(Collected data)
(** C6. The gate answers unsafe for every candidate that is empty after
    trimming and for every candidate whose trimmed text does not begin with
    a case variant of [select]. *)
Theorem safety_gate_rejects_empty_and_non_select (sql_text : string) :
  strip sql_text = "" \/ ~ begins_with_variant "select" (strip sql_text) ->
  is_sql_safe sql_text = false.
Proof.
  intros H. destruct (is_sql_safe sql_text) eqn:E; [| reflexivity].
  apply is_sql_safe_true in E as (Hs & _ & _).
  rewrite (startswith_by_gate_candidate lower_match lower_match_word) in Hs
    by apply select_word_keyword.
  destruct H as [H | H].
  - rewrite H in Hs. discriminate.
  - exfalso. apply H. now apply begins_with_variant_lower.
Qed.

Lemma safety_gate_rejects_update :
  ~ begins_with_variant "select" (strip "UPDATE data SET x=1")
  /\ is_sql_safe "UPDATE data SET x=1" = false.
Proof.
  assert (H : ~ begins_with_variant "select" (strip "UPDATE data SET x=1")).
  { intros H. apply begins_with_variant_lower in H; [| reflexivity].
    vm_compute in H. discriminate. }
  split; [exact H |].
  apply (safety_gate_rejects_empty_and_non_select "UPDATE data SET x=1").
  right. exact H.
Defined.

Lemma gate_candidate_clean (s : string) :
  startswith_by lower_match (strip s) "select" = true ->
  keyword_scan None s = false ->
  ~ occurs "--" (gate_candidate s) -> ~ occurs ";" (gate_candidate s) ->
  is_sql_safe s = true.
Proof.
  intros Hsel Hkw Hdash Hsemi.
  rewrite <- (startswith_by_gate_candidate lower_match lower_match_word s "select"
                select_word_keyword) in Hsel.
  assert (Hk : keyword_scan None (gate_candidate s) = false)
    by now rewrite keyword_scan_gate_candidate.
  assert (Hs : contains ";" (gate_candidate s) = false).
  { destruct (contains ";" (gate_candidate s)) eqn:E; [| reflexivity].
    apply contains_occurs in E. contradiction. }
  assert (Hd : contains "--" (gate_candidate s) = false).
  { destruct (contains "--" (gate_candidate s)) eqn:E; [| reflexivity].
    apply contains_occurs in E. contradiction. }
  unfold is_sql_safe, DENY_PATTERN_search, lower.
  rewrite startswith_lower_from by reflexivity.
  rewrite Hsel, deny_scan_split, Hk, Hs, Hd.
  destruct s; [discriminate | reflexivity].
Qed.

Lemma no_keyword_scan (s : string) :
  (forall kw, In kw DENY_KEYWORDS -> ~ whole_word_ci kw s) -> keyword_scan None s = false.
Proof.
  intros Hkw. destruct (keyword_scan None s) eqn:E; [| reflexivity].
  apply keyword_scan_whole_word in E as (kw & Hin & Hw). now destruct (Hkw kw Hin).
Qed.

#### Prompt:
Copy out every entry again, exactly as it was given.

#### Answer space:
(** C6. The gate answers unsafe for every candidate that is empty after
    trimming and for every candidate whose trimmed text does not begin with
    a case variant of [select]. *)
Theorem safety_gate_rejects_empty_and_non_select (sql_text : string) :
  strip sql_text = "" \/ ~ begins_with_variant "select" (strip sql_text) ->
  is_sql_safe sql_text = false.
Proof.
  intros H. destruct (is_sql_safe sql_text) eqn:E; [| reflexivity].
  apply is_sql_safe_true in E as (Hs & _ & _).
  rewrite (startswith_by_gate_candidate lower_match lower_match_word) in Hs
    by apply select_word_keyword.
  destruct H as [H | H].
  - rewrite H in Hs. discriminate.
  - exfalso. apply H. now apply begins_with_variant_lower.
Qed.

Lemma safety_gate_rejects_update :
  ~ begins_with_variant "select" (strip "UPDATE data SET x=1")
  /\ is_sql_safe "UPDATE data SET x=1" = false.
Proof.
  assert (H : ~ begins_with_variant "select" (strip "UPDATE data SET x=1")).
  { intros H. apply begins_with_variant_lower in H; [| reflexivity].
    vm_compute in H. discriminate. }
  split; [exact H |].
  apply (safety_gate_rejects_empty_and_non_select "UPDATE data SET x=1").
  right. exact H.
Defined.

Lemma gate_candidate_clean (s : string) :
  startswith_by lower_match (strip s) "select" = true ->
  keyword_scan None s = false ->
  ~ occurs "--" (gate_candidate s) -> ~ occurs ";" (gate_candidate s) ->
  is_sql_safe s = true.
Proof.
  intros Hsel Hkw Hdash Hsemi.
  rewrite <- (startswith_by_gate_candidate lower_match lower_match_word s "select"
                select_word_keyword) in Hsel.
  assert (Hk : keyword_scan None (gate_candidate s) = false)
    by now rewrite keyword_scan_gate_candidate.
  assert (Hs : contains ";" (gate_candidate s) = false).
  { destruct (contains ";" (gate_candidate s)) eqn:E; [| reflexivity].
    apply contains_occurs in E. contradiction. }
  assert (Hd : contains "--" (gate_candidate s) = false).
  { destruct (contains "--" (gate_candidate s)) eqn:E; [| reflexivity].
    apply contains_occurs in E. contradiction. }
  unfold is_sql_safe, DENY_PATTERN_search, lower.
  rewrite startswith_lower_from by reflexivity.
  rewrite Hsel, deny_scan_split, Hk, Hs, Hd.
  destruct s; [discriminate | reflexivity].
Qed.

Lemma no_keyword_scan (s : string) :
  (forall kw, In kw DENY_KEYWORDS -> ~ whole_word_ci kw s) -> keyword_scan None s = false.
Proof.
  intros Hkw. destruct (keyword_scan None s) eqn:E; [| reflexivity].
  apply keyword_scan_whole_word in E as (kw & Hin & Hw). now destruct (Hkw kw Hin).
Qed.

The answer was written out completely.